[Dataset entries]
▼

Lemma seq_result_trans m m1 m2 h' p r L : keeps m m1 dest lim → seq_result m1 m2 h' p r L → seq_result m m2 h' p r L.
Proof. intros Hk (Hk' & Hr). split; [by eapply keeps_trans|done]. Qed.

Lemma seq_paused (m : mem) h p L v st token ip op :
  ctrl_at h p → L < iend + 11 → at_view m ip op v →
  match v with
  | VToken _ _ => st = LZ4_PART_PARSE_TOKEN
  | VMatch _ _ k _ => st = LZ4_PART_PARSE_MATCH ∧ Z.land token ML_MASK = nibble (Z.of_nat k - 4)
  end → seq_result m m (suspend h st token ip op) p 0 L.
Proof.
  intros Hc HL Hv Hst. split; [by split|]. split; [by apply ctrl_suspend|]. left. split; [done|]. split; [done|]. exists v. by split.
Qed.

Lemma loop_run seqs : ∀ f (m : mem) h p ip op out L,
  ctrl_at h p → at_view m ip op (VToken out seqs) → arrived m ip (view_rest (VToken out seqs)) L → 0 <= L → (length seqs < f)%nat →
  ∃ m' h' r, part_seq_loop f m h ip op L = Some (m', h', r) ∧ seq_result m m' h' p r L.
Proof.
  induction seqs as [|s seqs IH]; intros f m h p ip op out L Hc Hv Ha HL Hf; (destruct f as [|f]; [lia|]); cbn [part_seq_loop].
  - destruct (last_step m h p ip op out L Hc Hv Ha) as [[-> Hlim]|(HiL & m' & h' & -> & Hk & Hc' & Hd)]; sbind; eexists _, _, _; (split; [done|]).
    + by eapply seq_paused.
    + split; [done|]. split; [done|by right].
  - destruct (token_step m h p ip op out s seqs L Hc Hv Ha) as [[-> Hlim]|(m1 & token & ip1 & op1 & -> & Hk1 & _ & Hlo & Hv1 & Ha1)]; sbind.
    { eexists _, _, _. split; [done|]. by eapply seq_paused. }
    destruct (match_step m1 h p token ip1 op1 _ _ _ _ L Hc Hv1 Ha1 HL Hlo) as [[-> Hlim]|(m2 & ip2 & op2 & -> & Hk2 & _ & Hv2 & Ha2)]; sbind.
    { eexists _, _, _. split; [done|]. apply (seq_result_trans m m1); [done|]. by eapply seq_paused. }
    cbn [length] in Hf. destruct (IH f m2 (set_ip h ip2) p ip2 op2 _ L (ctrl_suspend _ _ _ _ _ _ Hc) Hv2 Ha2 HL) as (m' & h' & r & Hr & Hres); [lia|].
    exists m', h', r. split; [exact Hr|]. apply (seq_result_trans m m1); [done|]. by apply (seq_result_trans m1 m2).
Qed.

▲

ABOUT THIS EXERCISE:
With the first line being the one containing "- destruct (token_step" and the last line the one containing "split; [done|]. apply", transcribe exactly the lines above that fall in that range.

WRITTEN ANSWER:
  - destruct (token_step m h p ip op out s seqs L Hc Hv Ha) as [[-> Hlim]|(m1 & token & ip1 & op1 & -> & Hk1 & _ & Hlo & Hv1 & Ha1)]; sbind.
    { eexists _, _, _. split; [done|]. by eapply seq_paused. }
    destruct (match_step m1 h p token ip1 op1 _ _ _ _ L Hc Hv1 Ha1 HL Hlo) as [[-> Hlim]|(m2 & ip2 & op2 & -> & Hk2 & _ & Hv2 & Ha2)]; sbind.
    { eexists _, _, _. split; [done|]. apply (seq_result_trans m m1); [done|]. by eapply seq_paused. }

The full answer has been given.